-- Activity --
The expected output is a copy of every line in the records with the string "option".

-- Material supplied --
(** * SDL filesystem operations, Windows backend

    A shallow embedding of [src/filesystem/windows/SDL_sysfsops.c]:
    [SDL_SYS_FSenumerate], [SDL_SYS_FSremove], [SDL_SYS_FSrename],
    [SDL_SYS_FSmkdir], [FileTimeToSDLTime] and [SDL_SYS_FSstat].

    C integers are [Z] with the wrap-around of their width written out.
    The Win32 calls and the SDL helpers the file consumes are the fields of
    a record [Win32]; every function of the file is a computation in a
    state monad whose state holds the callback's user data, the buffers and
    handles currently held, and the trace of calls issued so far. *)

From Stdlib Require Import ZArith List String Ascii Bool Lia.
Import ListNotations.
Local Open Scope Z_scope.

(** ** Machine integers *)

Module Int.

Definition to_Uint64 (z : Z) : Z := z mod 2 ^ 64.

(** The cast [(Sint64) u] of an unsigned 64-bit value. *)
Definition to_Sint64 (z : Z) : Z :=
  let u := z mod 2 ^ 64 in
  if u <? 2 ^ 63 then u else u - 2 ^ 64.

Definition is_DWORD (z : Z) : Prop := 0 <= z < 2 ^ 32.

Definition is_Uint64 (z : Z) : Prop := 0 <= z < 2 ^ 64.

Definition is_Sint64 (z : Z) : Prop := - 2 ^ 63 <= z < 2 ^ 63.

End Int.

(** ** Time converter *)

Module Time.
Import Int.

Record FILETIME : Type := mkFILETIME {
  dwLowDateTime : Z;
  dwHighDateTime : Z
}.

(** The [ULARGE_INTEGER] union: [LowPart] and [HighPart] overlay the
    little-endian halves of [QuadPart]. *)
Definition QuadPart (LowPart HighPart : Z) : Z :=
  Z.lor (Z.shiftl HighPart 32) LowPart.

(** [SDL_NS_PER_SECOND] is [1000000000LL] in SDL_timer.h. *)
Definition SDL_NS_PER_SECOND : Z := 1000000000.

Definition delta_1601_epoch_100ns : Z :=
  to_Uint64 (11644473600 * 10000000).

Definition FileTimeToSDLTime (ft : FILETIME) : Z :=
  let large := QuadPart (dwLowDateTime ft) (dwHighDateTime ft) in
  if large =? 0 then 0
  else to_Sint64
         (to_Uint64 (to_Uint64 large - delta_1601_epoch_100ns)
          / to_Uint64 (SDL_NS_PER_SECOND / 100)).

(** The tick count a [FILETIME] denotes. *)
Definition ticks (ft : FILETIME) : Z :=
  dwLowDateTime ft + 2 ^ 32 * dwHighDateTime ft.

Definition wf_FILETIME (ft : FILETIME) : Prop :=
  is_DWORD (dwLowDateTime ft) /\ is_DWORD (dwHighDateTime ft).

End Time.

(** ** Native strings *)

Module WStr.

(** A [WCHAR] array is the list of its 16-bit units. *)
Definition wchars : Type := list Z.

(** [fn[i]]; past the stored units the array holds the terminator. *)
Definition at_ (fn : wchars) (i : nat) : Z := nth i fn 0.

(** The NUL-terminated string a [WCHAR *] denotes: the units before the
    first zero. *)
Fixpoint wcs (fn : wchars) : wchars :=
  match fn with
  | [] => []
  | c :: rest => if c =? 0 then [] else c :: wcs rest
  end.

Definition dot : Z := 46.

End WStr.

(** ** Path information *)

Inductive SDL_PathType : Type :=
| SDL_PATHTYPE_NONE
| SDL_PATHTYPE_FILE
| SDL_PATHTYPE_DIRECTORY
| SDL_PATHTYPE_OTHER.

Record SDL_PathInfo : Type := mkPathInfo {
  type : SDL_PathType;
  size : Z;
  create_time : Z;
  modify_time : Z;
  access_time : Z
}.

Record WIN32_FILE_ATTRIBUTE_DATA : Type := mkAttrData {
  dwFileAttributes : Z;
  ftCreationTime : Time.FILETIME;
  ftLastAccessTime : Time.FILETIME;
  ftLastWriteTime : Time.FILETIME;
  nFileSizeHigh : Z;
  nFileSizeLow : Z
}.

(** Constants of the Windows headers. *)
Definition FILE_ATTRIBUTE_DIRECTORY : Z := 0x10.
Definition FILE_ATTRIBUTE_DEVICE : Z := 0x40.
Definition FILE_ATTRIBUTE_OFFLINE : Z := 0x1000.
Definition ERROR_FILE_NOT_FOUND : Z := 2.
Definition ERROR_PATH_NOT_FOUND : Z := 3.
Definition MOVEFILE_REPLACE_EXISTING : Z := 1.

(** ** The host: Win32 calls and SDL helpers

    [None] stands for a [NULL] result, [false] for a [FALSE] one. *)

Record Win32 : Type := mkWin32 {
  (** does [SDL_malloc (n)] return a buffer *)
  malloc_ok : Z -> bool;
  (** [WIN_UTF8ToString] *)
  utf8_to_wide : string -> option WStr.wchars;
  (** [WIN_StringToUTF8] *)
  wide_to_utf8 : WStr.wchars -> option string;
  (** [GetLogicalDrives] *)
  logical_drives : Z;
  (** [FindFirstFileExW]: [None] for [INVALID_HANDLE_VALUE], else the first
      entry's [cFileName] and those [FindNextFileW] will hand out *)
  find_first : WStr.wchars -> option (WStr.wchars * list WStr.wchars);
  (** [GetFileAttributesExW]: the data, or the code [GetLastError] gives *)
  file_attributes : WStr.wchars -> WIN32_FILE_ATTRIBUTE_DATA + Z;
  remove_directory : WStr.wchars -> bool;
  delete_file : WStr.wchars -> bool;
  move_file_ex : WStr.wchars -> WStr.wchars -> Z -> bool;
  create_directory : WStr.wchars -> bool
}.

(** ** Resources, events and the monad *)

Inductive resource : Type :=
| Buffer (id : nat)
| SearchHandle (id : nat).

Definition resource_eqb (a b : resource) : bool :=
  match a, b with
  | Buffer i, Buffer j => Nat.eqb i j
  | SearchHandle i, SearchHandle j => Nat.eqb i j
  | _, _ => false
  end.

Inductive event : Type :=
| EvGetLogicalDrives
| EvFindFirst (pattern : WStr.wchars) (found : option WStr.wchars)
| EvFindNext (found : option WStr.wchars)
| EvFindClose
| EvCallback (dirname fname : string) (result : Z)
| EvGetFileAttributes (path : WStr.wchars)
| EvRemoveDirectory (path : WStr.wchars)
| EvDeleteFile (path : WStr.wchars)
| EvMoveFileEx (from to : WStr.wchars) (flags : Z)
| EvCreateDirectory (path : WStr.wchars)
| EvSetError (msg : string).

Section Driver.

Variable U : Type.

Record state : Type := mkState {
  userdata : U;
  next_id : nat;
  live : list resource;
  trace : list event
}.

Definition M (A : Type) : Type := state -> A * state.

Definition ret {A} (a : A) : M A := fun s => (a, s).

Definition bind {A B} (m : M A) (k : A -> M B) : M B :=
  fun s => let (a, s') := m s in k a s'.

Notation "x <- c1 ;; c2" := (bind c1 (fun x => c2))
  (at level 61, c1 at next level, right associativity).
Notation "c1 ;; c2" := (bind c1 (fun _ => c2))
  (at level 61, right associativity).

Definition emit (e : event) : M unit :=
  fun s => (tt, mkState (userdata s) (next_id s) (live s) (trace s ++ [e])).

Definition acquire (mk : nat -> resource) : M nat :=
  fun s => (next_id s,
            mkState (userdata s) (S (next_id s))
                    (live s ++ [mk (next_id s)]) (trace s)).

Definition release (r : resource) : M unit :=
  fun s => (tt,
            mkState (userdata s) (next_id s)
                    (filter (fun x => negb (resource_eqb x r)) (live s))
                    (trace s)).

(** *** Helpers and native calls *)

Variable os : Win32.

(** The caller's [SDL_EnumerateDirectoryCallback], acting on what
    [userdata] points to. *)
Variable cb : U -> string -> string -> Z * U.

Definition call_cb (dirname fname : string) : M Z :=
  fun s =>
    let (r, u) := cb (userdata s) dirname fname in
    (r, mkState u (next_id s) (live s)
                (trace s ++ [EvCallback dirname fname r])).

Definition SDL_strlen (s : string) : Z := Z.of_nat (String.length s).

Definition SDL_malloc (n : Z) : M (option nat) :=
  if malloc_ok os n then id <- acquire Buffer ;; ret (Some id)
  else ret None.

Definition SDL_free (id : nat) : M unit := release (Buffer id).

(** [SDL_snprintf (buf, maxlen, ...)] stores at most [maxlen - 1]
    characters of the formatted text. *)
Definition SDL_snprintf (maxlen : Z) (text : string) : string :=
  String.substring 0 (Z.to_nat (maxlen - 1)) text.

Definition WIN_UTF8ToString (s : string) : M (option (nat * WStr.wchars)) :=
  match utf8_to_wide os s with
  | Some w => id <- acquire Buffer ;; ret (Some (id, w))
  | None => ret None
  end.

Definition WIN_StringToUTF8 (fn : WStr.wchars) : M (option (nat * string)) :=
  match wide_to_utf8 os (WStr.wcs fn) with
  | Some s => id <- acquire Buffer ;; ret (Some (id, s))
  | None => ret None
  end.

(** Modelled from the spec: [WIN_SetError] is defined in
    core/windows/SDL_windows.c, outside this file.  The error reporter
    records the message and returns the layer's failure code [-1]. *)
Definition WIN_SetError (msg : string) : M Z :=
  emit (EvSetError msg) ;; ret (-1).

Definition GetLogicalDrives : M Z :=
  emit EvGetLogicalDrives ;; ret (logical_drives os).

(** An open search: its handle and the entries not yet handed out. *)
Record HANDLE : Type := mkHANDLE {
  handle_id : nat;
  pending : list WStr.wchars
}.

Definition FindFirstFileExW (pattern : WStr.wchars)
  : M (option (HANDLE * WStr.wchars)) :=
  match find_first os pattern with
  | None => emit (EvFindFirst pattern None) ;; ret None
  | Some (entw, rest) =>
      emit (EvFindFirst pattern (Some entw)) ;;
      id <- acquire SearchHandle ;;
      ret (Some (mkHANDLE id rest, entw))
  end.

(** [FindNextFileW (dir, &entw)], in continuation form: [k_more] receives
    the entry written to [entw] and the entries still pending. *)
Definition FindNextFileW {A} (rest : list WStr.wchars)
    (k_done : M A) (k_more : WStr.wchars -> list WStr.wchars -> M A) : M A :=
  match rest with
  | [] => emit (EvFindNext None) ;; k_done
  | entw :: rest' => emit (EvFindNext (Some entw)) ;; k_more entw rest'
  end.

Definition FindClose (dir : HANDLE) : M unit :=
  emit EvFindClose ;; release (SearchHandle (handle_id dir)).

Definition GetFileAttributesExW (path : WStr.wchars)
  : M (WIN32_FILE_ATTRIBUTE_DATA + Z) :=
  emit (EvGetFileAttributes path) ;; ret (file_attributes os path).

Definition RemoveDirectoryW (path : WStr.wchars) : M bool :=
  emit (EvRemoveDirectory path) ;; ret (remove_directory os path).

Definition DeleteFileW (path : WStr.wchars) : M bool :=
  emit (EvDeleteFile path) ;; ret (delete_file os path).

Definition MoveFileExW (from to : WStr.wchars) (flags : Z) : M bool :=
  emit (EvMoveFileEx from to flags) ;; ret (move_file_ex os from to flags).

Definition CreateDirectoryW (path : WStr.wchars) : M bool :=
  emit (EvCreateDirectory path) ;; ret (create_directory os path).

(** *** SDL_SYS_FSenumerate *)

Definition char_A : Z := 65.
Definition char_Z : Z := 90.

(** [char name[3] = { (char) i, ':', '\0' }] *)
Definition drive_name (i : Z) : string :=
  String (ascii_of_nat (Z.to_nat i)) (String ":" EmptyString).

(** [drives & (1 << (i - 'A'))] *)
Definition drive_present (drives i : Z) : bool :=
  negb (Z.land drives (Z.shiftl 1 (i - char_A)) =? 0).

(** The [for] loop over drive letters, from its condition onwards; [fuel]
    bounds the iterations and 26 are enough ([drive_loop_fuel]). *)
Fixpoint drive_loop (fuel : nat) (dirname : string) (drives i retval : Z)
  : M Z :=
  match fuel with
  | O => ret retval
  | S fuel' =>
      if (retval =? 1) && (i <=? char_Z) then
        retval' <- (if drive_present drives i
                    then call_cb dirname (drive_name i)
                    else ret retval) ;;
        drive_loop fuel' dirname drives (i + 1) retval'
      else ret retval
  end.

(** [fn] names "." or "..". *)
Definition is_dot_or_dotdot (fn : WStr.wchars) : bool :=
  (WStr.at_ fn 0 =? WStr.dot)
  && ((WStr.at_ fn 1 =? 0)
      || ((WStr.at_ fn 1 =? WStr.dot) && (WStr.at_ fn 2 =? 0))).

(** One pass through the body of the [do] loop. *)
Definition enum_body (dirname : string) (entw : WStr.wchars) (retval : Z)
  : M Z :=
  let fn := entw in
  if is_dot_or_dotdot fn then ret retval
  else
    utf8fn <- WIN_StringToUTF8 fn ;;
    match utf8fn with
    | None => ret (-1)
    | Some (id, name) =>
        retval' <- call_cb dirname name ;;
        SDL_free id ;;
        ret retval'
    end.

(** The [do ... while] loop; [rest] are the entries the search has yet
    to hand out. *)
Fixpoint enum_loop (dirname : string) (entw : WStr.wchars)
    (rest : list WStr.wchars) (retval : Z) : M Z :=
  retval' <- enum_body dirname entw retval ;;
  if retval' =? 1 then
    FindNextFileW rest
      (ret retval')
      (fun entw' rest' => enum_loop dirname entw' rest' retval')
  else ret retval'.

Definition SDL_SYS_FSenumerate (fullpath dirname : string) : M Z :=
  let retval := 1 in
  match fullpath with
  | EmptyString =>
      drives <- GetLogicalDrives ;;
      drive_loop 26 dirname drives char_A retval
  | String _ _ =>
      let patternlen := SDL_strlen fullpath + 3 in
      pattern <- SDL_malloc patternlen ;;
      match pattern with
      | None => ret (-1)
      | Some pattern_id =>
          let text := SDL_snprintf patternlen (fullpath ++ "\*") in
          wpattern <- WIN_UTF8ToString text ;;
          SDL_free pattern_id ;;
          match wpattern with
          | None => ret (-1)
          | Some (wpattern_id, wpat) =>
              dir <- FindFirstFileExW wpat ;;
              SDL_free wpattern_id ;;
              match dir with
              | None => WIN_SetError "Failed to enumerate directory"
              | Some (dir, entw) =>
                  retval' <- enum_loop dirname entw (pending dir) retval ;;
                  FindClose dir ;;
                  ret retval'
              end
          end
      end
  end.

(** *** SDL_SYS_FSremove *)

Definition SDL_SYS_FSremove (fullpath : string) : M Z :=
  wpath <- WIN_UTF8ToString fullpath ;;
  match wpath with
  | None => ret (-1)
  | Some (wpath_id, wpath) =>
      got <- GetFileAttributesExW wpath ;;
      match got with
      | inr last_error =>
          if last_error =? ERROR_FILE_NOT_FOUND then ret 0
          else WIN_SetError "Couldn't get path's attributes"
      | inl info =>
          let isdir := Z.land (dwFileAttributes info) FILE_ATTRIBUTE_DIRECTORY in
          rc <- (if isdir =? 0 then DeleteFileW wpath
                 else RemoveDirectoryW wpath) ;;
          SDL_free wpath_id ;;
          if rc then ret 0 else WIN_SetError "Couldn't remove path"
      end
  end.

-- Exercise result --
  utf8_to_wide : string -> option WStr.wchars;
  wide_to_utf8 : WStr.wchars -> option string;
  find_first : WStr.wchars -> option (WStr.wchars * list WStr.wchars);
| EvFindFirst (pattern : WStr.wchars) (found : option WStr.wchars)
| EvFindNext (found : option WStr.wchars)
Definition SDL_malloc (n : Z) : M (option nat) :=
Definition WIN_UTF8ToString (s : string) : M (option (nat * WStr.wchars)) :=
Definition WIN_StringToUTF8 (fn : WStr.wchars) : M (option (nat * string)) :=
  : M (option (HANDLE * WStr.wchars)) :=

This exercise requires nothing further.